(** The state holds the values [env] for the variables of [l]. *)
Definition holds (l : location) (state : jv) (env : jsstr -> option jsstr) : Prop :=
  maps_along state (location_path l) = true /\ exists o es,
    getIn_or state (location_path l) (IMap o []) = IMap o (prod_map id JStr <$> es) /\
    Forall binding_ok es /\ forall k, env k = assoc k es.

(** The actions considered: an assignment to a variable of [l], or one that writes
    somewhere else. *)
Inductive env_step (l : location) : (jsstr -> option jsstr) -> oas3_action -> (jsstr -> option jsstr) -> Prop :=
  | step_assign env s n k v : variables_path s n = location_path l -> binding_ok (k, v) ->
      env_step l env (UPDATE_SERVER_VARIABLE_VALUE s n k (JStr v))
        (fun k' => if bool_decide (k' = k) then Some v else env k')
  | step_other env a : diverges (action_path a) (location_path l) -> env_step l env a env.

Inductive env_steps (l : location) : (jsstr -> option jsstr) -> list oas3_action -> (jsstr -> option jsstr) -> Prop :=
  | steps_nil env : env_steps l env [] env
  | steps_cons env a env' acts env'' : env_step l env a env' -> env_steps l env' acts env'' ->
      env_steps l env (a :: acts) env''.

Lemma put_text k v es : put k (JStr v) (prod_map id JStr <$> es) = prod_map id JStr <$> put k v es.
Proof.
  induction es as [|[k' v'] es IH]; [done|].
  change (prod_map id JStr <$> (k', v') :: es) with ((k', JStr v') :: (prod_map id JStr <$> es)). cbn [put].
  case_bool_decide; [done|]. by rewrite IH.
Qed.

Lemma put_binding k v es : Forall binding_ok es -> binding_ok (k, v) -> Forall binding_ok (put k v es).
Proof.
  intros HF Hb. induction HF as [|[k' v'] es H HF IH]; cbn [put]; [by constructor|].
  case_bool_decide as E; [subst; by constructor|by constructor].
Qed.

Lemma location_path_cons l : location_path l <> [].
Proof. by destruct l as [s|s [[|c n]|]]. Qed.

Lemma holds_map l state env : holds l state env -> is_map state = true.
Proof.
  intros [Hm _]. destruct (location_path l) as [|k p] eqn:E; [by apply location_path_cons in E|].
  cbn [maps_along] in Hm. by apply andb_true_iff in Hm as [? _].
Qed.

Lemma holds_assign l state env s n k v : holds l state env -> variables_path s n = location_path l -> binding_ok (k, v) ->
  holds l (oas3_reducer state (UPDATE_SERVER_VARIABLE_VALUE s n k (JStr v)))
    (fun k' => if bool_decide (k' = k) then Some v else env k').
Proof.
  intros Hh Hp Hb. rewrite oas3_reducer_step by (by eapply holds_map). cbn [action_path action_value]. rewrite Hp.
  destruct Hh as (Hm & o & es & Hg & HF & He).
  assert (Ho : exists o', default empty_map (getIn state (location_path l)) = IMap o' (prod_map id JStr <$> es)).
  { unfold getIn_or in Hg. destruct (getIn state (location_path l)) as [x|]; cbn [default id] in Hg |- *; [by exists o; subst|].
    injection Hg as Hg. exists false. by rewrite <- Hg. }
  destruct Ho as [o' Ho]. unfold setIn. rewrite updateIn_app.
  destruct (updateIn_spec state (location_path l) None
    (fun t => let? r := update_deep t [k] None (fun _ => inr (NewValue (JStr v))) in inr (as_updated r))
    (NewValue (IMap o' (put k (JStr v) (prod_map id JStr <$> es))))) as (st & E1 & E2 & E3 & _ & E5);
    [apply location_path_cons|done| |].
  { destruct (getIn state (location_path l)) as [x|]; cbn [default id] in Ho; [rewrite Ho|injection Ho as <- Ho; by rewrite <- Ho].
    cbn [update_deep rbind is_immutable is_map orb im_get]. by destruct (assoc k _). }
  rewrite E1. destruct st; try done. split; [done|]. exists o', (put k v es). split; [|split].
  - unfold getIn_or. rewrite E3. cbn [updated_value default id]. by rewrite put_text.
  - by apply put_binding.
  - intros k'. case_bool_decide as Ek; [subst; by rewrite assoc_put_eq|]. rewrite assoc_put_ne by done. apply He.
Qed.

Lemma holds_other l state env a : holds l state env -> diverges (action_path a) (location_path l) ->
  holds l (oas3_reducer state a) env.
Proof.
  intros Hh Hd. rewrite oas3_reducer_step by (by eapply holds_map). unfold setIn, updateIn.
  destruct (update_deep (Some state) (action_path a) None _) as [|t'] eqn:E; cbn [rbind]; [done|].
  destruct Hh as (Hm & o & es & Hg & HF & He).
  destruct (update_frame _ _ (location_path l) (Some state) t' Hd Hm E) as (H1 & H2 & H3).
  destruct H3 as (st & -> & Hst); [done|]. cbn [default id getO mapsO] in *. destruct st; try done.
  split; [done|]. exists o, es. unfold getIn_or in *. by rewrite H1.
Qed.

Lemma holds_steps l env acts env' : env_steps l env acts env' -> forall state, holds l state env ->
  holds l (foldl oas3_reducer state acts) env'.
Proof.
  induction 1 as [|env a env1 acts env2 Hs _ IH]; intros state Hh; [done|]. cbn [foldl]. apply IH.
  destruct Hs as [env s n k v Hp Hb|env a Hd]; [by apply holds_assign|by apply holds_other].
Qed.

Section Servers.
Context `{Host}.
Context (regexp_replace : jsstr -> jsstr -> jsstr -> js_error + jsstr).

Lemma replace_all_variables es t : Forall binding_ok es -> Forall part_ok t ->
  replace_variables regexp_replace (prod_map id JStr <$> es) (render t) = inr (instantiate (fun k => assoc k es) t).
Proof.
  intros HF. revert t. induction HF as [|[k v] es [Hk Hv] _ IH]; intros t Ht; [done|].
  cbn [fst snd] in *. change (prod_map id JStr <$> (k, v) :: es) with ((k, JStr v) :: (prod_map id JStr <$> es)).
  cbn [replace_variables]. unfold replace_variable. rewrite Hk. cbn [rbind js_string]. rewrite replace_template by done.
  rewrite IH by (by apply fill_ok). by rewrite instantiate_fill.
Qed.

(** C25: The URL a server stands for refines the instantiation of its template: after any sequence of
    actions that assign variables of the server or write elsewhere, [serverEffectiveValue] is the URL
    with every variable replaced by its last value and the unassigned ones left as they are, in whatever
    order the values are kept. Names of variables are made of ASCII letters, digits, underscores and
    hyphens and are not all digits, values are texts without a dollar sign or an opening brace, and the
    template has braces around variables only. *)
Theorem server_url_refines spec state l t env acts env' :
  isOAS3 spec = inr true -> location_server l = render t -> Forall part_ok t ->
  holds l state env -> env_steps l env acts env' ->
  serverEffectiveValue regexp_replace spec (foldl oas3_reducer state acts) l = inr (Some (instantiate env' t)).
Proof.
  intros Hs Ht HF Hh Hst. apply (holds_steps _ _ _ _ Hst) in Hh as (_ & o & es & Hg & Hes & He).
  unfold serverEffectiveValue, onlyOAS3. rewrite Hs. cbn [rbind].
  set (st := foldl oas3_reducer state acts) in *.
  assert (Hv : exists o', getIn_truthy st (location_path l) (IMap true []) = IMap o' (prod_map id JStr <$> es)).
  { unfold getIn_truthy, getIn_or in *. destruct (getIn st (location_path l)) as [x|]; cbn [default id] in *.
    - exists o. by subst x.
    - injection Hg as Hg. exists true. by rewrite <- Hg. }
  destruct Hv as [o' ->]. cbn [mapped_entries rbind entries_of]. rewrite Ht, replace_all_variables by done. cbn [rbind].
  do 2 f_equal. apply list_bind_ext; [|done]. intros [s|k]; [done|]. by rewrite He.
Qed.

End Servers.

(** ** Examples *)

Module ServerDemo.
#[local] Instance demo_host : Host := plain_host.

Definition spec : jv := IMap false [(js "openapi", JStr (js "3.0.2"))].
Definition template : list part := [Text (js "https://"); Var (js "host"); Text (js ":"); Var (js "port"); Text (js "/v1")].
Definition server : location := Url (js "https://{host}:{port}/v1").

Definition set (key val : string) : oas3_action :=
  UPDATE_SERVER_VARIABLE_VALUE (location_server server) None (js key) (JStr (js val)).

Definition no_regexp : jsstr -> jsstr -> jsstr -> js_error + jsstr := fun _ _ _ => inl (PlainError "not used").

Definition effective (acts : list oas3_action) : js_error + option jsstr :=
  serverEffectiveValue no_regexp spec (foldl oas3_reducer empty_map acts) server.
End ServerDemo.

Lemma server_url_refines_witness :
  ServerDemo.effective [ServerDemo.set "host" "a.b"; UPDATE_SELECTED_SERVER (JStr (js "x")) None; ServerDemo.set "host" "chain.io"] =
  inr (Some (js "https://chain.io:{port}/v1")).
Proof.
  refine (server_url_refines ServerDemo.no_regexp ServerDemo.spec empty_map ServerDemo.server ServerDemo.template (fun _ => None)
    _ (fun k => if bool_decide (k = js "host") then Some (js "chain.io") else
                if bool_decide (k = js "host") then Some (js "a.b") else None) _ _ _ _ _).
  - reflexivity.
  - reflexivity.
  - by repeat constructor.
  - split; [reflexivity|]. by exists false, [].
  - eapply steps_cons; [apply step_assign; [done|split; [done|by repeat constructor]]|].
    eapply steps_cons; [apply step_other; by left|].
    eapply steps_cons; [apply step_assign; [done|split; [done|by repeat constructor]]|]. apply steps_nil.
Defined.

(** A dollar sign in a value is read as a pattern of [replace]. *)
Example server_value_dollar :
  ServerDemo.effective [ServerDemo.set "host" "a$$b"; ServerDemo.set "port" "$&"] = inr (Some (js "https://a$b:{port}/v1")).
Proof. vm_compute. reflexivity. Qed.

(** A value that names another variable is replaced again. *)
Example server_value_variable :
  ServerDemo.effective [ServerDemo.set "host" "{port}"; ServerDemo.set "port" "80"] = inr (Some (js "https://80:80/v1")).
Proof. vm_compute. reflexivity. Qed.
+++
What you will do >>
Your answer should consist of the lines from the material that contain "induction".

Solution to this problem >>
  induction es as [|[k' v'] es IH]; [done|].
  intros HF Hb. induction HF as [|[k' v'] es H HF IH]; cbn [put]; [by constructor|].
  induction 1 as [|env a env1 acts env2 Hs _ IH]; intros state Hh; [done|]. cbn [foldl]. apply IH.
  intros HF. revert t. induction HF as [|[k v] es [Hk Hv] _ IH]; intros t Ht; [done|].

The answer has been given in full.